Segment Start: Dataset extract

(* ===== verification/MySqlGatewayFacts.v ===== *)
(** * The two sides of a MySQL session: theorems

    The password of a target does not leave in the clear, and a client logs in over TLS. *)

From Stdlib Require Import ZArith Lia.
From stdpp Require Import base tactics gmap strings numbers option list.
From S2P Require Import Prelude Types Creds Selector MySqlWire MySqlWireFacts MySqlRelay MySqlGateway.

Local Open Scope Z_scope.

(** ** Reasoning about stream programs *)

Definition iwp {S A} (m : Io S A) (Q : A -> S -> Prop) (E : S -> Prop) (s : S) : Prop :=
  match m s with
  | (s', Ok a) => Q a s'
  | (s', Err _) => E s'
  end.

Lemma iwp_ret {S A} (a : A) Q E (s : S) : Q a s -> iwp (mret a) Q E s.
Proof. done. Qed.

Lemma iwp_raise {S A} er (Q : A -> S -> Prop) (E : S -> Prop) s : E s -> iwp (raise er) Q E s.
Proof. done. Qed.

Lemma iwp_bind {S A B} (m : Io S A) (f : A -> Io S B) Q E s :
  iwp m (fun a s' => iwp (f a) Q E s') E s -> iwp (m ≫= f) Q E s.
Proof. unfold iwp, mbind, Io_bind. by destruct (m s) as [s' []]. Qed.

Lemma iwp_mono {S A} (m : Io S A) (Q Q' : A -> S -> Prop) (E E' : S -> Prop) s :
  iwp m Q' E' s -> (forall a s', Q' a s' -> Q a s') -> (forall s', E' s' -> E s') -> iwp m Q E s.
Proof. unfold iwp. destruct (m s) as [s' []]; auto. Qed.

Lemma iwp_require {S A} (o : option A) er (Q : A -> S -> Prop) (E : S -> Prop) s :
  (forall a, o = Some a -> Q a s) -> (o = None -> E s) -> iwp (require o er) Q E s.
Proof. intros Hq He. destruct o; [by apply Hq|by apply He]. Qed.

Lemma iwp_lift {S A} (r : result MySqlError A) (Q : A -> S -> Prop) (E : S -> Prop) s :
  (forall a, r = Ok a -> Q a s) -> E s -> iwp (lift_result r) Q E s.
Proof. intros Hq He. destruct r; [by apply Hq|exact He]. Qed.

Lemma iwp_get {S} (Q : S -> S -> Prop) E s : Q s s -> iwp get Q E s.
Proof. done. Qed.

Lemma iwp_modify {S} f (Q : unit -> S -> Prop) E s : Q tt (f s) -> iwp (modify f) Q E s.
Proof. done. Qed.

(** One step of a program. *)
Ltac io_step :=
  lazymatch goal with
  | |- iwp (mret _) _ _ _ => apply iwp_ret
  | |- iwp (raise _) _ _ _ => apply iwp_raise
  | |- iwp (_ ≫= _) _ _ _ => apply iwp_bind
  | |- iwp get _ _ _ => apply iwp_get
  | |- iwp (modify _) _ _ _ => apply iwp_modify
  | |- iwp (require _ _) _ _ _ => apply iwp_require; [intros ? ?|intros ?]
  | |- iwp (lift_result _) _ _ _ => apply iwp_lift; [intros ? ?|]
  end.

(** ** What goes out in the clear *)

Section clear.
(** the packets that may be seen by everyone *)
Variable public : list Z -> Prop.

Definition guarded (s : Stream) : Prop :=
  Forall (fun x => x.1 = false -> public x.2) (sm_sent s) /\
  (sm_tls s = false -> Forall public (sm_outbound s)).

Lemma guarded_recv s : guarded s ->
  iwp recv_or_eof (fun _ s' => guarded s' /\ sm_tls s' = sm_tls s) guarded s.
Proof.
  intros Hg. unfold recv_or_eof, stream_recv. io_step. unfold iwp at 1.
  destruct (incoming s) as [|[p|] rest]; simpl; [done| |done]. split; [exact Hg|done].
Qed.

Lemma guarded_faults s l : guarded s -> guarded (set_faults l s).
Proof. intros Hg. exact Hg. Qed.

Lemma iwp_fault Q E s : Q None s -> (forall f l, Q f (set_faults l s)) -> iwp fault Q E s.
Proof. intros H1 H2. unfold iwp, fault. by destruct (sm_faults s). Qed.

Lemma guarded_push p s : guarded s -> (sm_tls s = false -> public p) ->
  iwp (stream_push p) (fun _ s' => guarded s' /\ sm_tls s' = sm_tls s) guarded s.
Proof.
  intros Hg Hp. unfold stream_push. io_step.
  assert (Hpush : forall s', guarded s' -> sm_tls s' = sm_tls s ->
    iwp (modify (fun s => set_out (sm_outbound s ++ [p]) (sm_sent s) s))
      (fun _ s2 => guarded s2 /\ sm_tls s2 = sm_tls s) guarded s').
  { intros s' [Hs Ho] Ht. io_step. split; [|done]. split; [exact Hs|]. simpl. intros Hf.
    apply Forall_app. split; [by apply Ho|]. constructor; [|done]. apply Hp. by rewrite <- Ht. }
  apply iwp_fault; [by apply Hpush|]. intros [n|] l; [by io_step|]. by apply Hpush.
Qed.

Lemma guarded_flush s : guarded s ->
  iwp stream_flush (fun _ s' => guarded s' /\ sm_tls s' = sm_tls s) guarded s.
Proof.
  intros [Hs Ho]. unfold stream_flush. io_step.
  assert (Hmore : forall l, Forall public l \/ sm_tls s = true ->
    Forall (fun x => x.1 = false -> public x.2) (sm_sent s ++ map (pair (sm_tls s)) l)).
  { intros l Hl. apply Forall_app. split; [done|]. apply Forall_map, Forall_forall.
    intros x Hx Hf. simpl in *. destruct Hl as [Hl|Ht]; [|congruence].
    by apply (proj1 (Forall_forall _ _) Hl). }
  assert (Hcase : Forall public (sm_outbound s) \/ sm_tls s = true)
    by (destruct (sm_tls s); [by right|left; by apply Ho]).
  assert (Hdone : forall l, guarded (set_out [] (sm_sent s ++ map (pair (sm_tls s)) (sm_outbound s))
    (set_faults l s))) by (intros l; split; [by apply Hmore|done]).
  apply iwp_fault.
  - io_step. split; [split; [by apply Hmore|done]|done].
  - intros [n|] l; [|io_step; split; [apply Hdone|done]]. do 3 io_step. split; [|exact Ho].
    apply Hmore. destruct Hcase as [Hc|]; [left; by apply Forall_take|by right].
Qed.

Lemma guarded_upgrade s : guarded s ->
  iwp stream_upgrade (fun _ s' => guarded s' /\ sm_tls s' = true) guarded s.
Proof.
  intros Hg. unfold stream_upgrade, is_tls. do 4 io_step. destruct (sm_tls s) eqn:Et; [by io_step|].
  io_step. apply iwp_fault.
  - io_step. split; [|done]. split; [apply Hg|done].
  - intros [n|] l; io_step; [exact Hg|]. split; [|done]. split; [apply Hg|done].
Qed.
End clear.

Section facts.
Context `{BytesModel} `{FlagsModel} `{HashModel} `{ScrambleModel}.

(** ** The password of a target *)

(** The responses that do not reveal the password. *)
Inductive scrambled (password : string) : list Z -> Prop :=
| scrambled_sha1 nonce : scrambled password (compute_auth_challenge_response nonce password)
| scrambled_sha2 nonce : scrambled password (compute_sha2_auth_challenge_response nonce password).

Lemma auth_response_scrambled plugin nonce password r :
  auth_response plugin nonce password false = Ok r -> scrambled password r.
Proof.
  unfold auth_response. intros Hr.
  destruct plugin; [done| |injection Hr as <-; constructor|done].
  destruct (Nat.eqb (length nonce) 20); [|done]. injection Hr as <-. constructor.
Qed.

Segment End: Dataset extract

The task
Output the records exactly, so that each line matches what was given.

Your response
(* ===== verification/MySqlGatewayFacts.v ===== *)
(** * The two sides of a MySQL session: theorems

    The password of a target does not leave in the clear, and a client logs in over TLS. *)

From Stdlib Require Import ZArith Lia.
From stdpp Require Import base tactics gmap strings numbers option list.
From S2P Require Import Prelude Types Creds Selector MySqlWire MySqlWireFacts MySqlRelay MySqlGateway.

Local Open Scope Z_scope.

(** ** Reasoning about stream programs *)

Definition iwp {S A} (m : Io S A) (Q : A -> S -> Prop) (E : S -> Prop) (s : S) : Prop :=
  match m s with
  | (s', Ok a) => Q a s'
  | (s', Err _) => E s'
  end.

Lemma iwp_ret {S A} (a : A) Q E (s : S) : Q a s -> iwp (mret a) Q E s.
Proof. done. Qed.

Lemma iwp_raise {S A} er (Q : A -> S -> Prop) (E : S -> Prop) s : E s -> iwp (raise er) Q E s.
Proof. done. Qed.

Lemma iwp_bind {S A B} (m : Io S A) (f : A -> Io S B) Q E s :
  iwp m (fun a s' => iwp (f a) Q E s') E s -> iwp (m ≫= f) Q E s.
Proof. unfold iwp, mbind, Io_bind. by destruct (m s) as [s' []]. Qed.

Lemma iwp_mono {S A} (m : Io S A) (Q Q' : A -> S -> Prop) (E E' : S -> Prop) s :
  iwp m Q' E' s -> (forall a s', Q' a s' -> Q a s') -> (forall s', E' s' -> E s') -> iwp m Q E s.
Proof. unfold iwp. destruct (m s) as [s' []]; auto. Qed.

Lemma iwp_require {S A} (o : option A) er (Q : A -> S -> Prop) (E : S -> Prop) s :
  (forall a, o = Some a -> Q a s) -> (o = None -> E s) -> iwp (require o er) Q E s.
Proof. intros Hq He. destruct o; [by apply Hq|by apply He]. Qed.

Lemma iwp_lift {S A} (r : result MySqlError A) (Q : A -> S -> Prop) (E : S -> Prop) s :
  (forall a, r = Ok a -> Q a s) -> E s -> iwp (lift_result r) Q E s.
Proof. intros Hq He. destruct r; [by apply Hq|exact He]. Qed.

Lemma iwp_get {S} (Q : S -> S -> Prop) E s : Q s s -> iwp get Q E s.
Proof. done. Qed.

Lemma iwp_modify {S} f (Q : unit -> S -> Prop) E s : Q tt (f s) -> iwp (modify f) Q E s.
Proof. done. Qed.

(** One step of a program. *)
Ltac io_step :=
  lazymatch goal with
  | |- iwp (mret _) _ _ _ => apply iwp_ret
  | |- iwp (raise _) _ _ _ => apply iwp_raise
  | |- iwp (_ ≫= _) _ _ _ => apply iwp_bind
  | |- iwp get _ _ _ => apply iwp_get
  | |- iwp (modify _) _ _ _ => apply iwp_modify
  | |- iwp (require _ _) _ _ _ => apply iwp_require; [intros ? ?|intros ?]
  | |- iwp (lift_result _) _ _ _ => apply iwp_lift; [intros ? ?|]
  end.

(** ** What goes out in the clear *)

Section clear.
(** the packets that may be seen by everyone *)
Variable public : list Z -> Prop.

Definition guarded (s : Stream) : Prop :=
  Forall (fun x => x.1 = false -> public x.2) (sm_sent s) /\
  (sm_tls s = false -> Forall public (sm_outbound s)).

Lemma guarded_recv s : guarded s ->
  iwp recv_or_eof (fun _ s' => guarded s' /\ sm_tls s' = sm_tls s) guarded s.
Proof.
  intros Hg. unfold recv_or_eof, stream_recv. io_step. unfold iwp at 1.
  destruct (incoming s) as [|[p|] rest]; simpl; [done| |done]. split; [exact Hg|done].
Qed.

Lemma guarded_faults s l : guarded s -> guarded (set_faults l s).
Proof. intros Hg. exact Hg. Qed.

Lemma iwp_fault Q E s : Q None s -> (forall f l, Q f (set_faults l s)) -> iwp fault Q E s.
Proof. intros H1 H2. unfold iwp, fault. by destruct (sm_faults s). Qed.

Lemma guarded_push p s : guarded s -> (sm_tls s = false -> public p) ->
  iwp (stream_push p) (fun _ s' => guarded s' /\ sm_tls s' = sm_tls s) guarded s.
Proof.
  intros Hg Hp. unfold stream_push. io_step.
  assert (Hpush : forall s', guarded s' -> sm_tls s' = sm_tls s ->
    iwp (modify (fun s => set_out (sm_outbound s ++ [p]) (sm_sent s) s))
      (fun _ s2 => guarded s2 /\ sm_tls s2 = sm_tls s) guarded s').
  { intros s' [Hs Ho] Ht. io_step. split; [|done]. split; [exact Hs|]. simpl. intros Hf.
    apply Forall_app. split; [by apply Ho|]. constructor; [|done]. apply Hp. by rewrite <- Ht. }
  apply iwp_fault; [by apply Hpush|]. intros [n|] l; [by io_step|]. by apply Hpush.
Qed.

Lemma guarded_flush s : guarded s ->
  iwp stream_flush (fun _ s' => guarded s' /\ sm_tls s' = sm_tls s) guarded s.
Proof.
  intros [Hs Ho]. unfold stream_flush. io_step.
  assert (Hmore : forall l, Forall public l \/ sm_tls s = true ->
    Forall (fun x => x.1 = false -> public x.2) (sm_sent s ++ map (pair (sm_tls s)) l)).
  { intros l Hl. apply Forall_app. split; [done|]. apply Forall_map, Forall_forall.
    intros x Hx Hf. simpl in *. destruct Hl as [Hl|Ht]; [|congruence].
    by apply (proj1 (Forall_forall _ _) Hl). }
  assert (Hcase : Forall public (sm_outbound s) \/ sm_tls s = true)
    by (destruct (sm_tls s); [by right|left; by apply Ho]).
  assert (Hdone : forall l, guarded (set_out [] (sm_sent s ++ map (pair (sm_tls s)) (sm_outbound s))
    (set_faults l s))) by (intros l; split; [by apply Hmore|done]).
  apply iwp_fault.
  - io_step. split; [split; [by apply Hmore|done]|done].
  - intros [n|] l; [|io_step; split; [apply Hdone|done]]. do 3 io_step. split; [|exact Ho].
    apply Hmore. destruct Hcase as [Hc|]; [left; by apply Forall_take|by right].
Qed.

Lemma guarded_upgrade s : guarded s ->
  iwp stream_upgrade (fun _ s' => guarded s' /\ sm_tls s' = true) guarded s.
Proof.
  intros Hg. unfold stream_upgrade, is_tls. do 4 io_step. destruct (sm_tls s) eqn:Et; [by io_step|].
  io_step. apply iwp_fault.
  - io_step. split; [|done]. split; [apply Hg|done].
  - intros [n|] l; io_step; [exact Hg|]. split; [|done]. split; [apply Hg|done].
Qed.
End clear.

Section facts.
Context `{BytesModel} `{FlagsModel} `{HashModel} `{ScrambleModel}.

(** ** The password of a target *)

(** The responses that do not reveal the password. *)
Inductive scrambled (password : string) : list Z -> Prop :=
| scrambled_sha1 nonce : scrambled password (compute_auth_challenge_response nonce password)
| scrambled_sha2 nonce : scrambled password (compute_sha2_auth_challenge_response nonce password).

Lemma auth_response_scrambled plugin nonce password r :
  auth_response plugin nonce password false = Ok r -> scrambled password r.
Proof.
  unfold auth_response. intros Hr.
  destruct plugin; [done| |injection Hr as <-; constructor|done].
  destruct (Nat.eqb (length nonce) 20); [|done]. injection Hr as <-. constructor.
Qed.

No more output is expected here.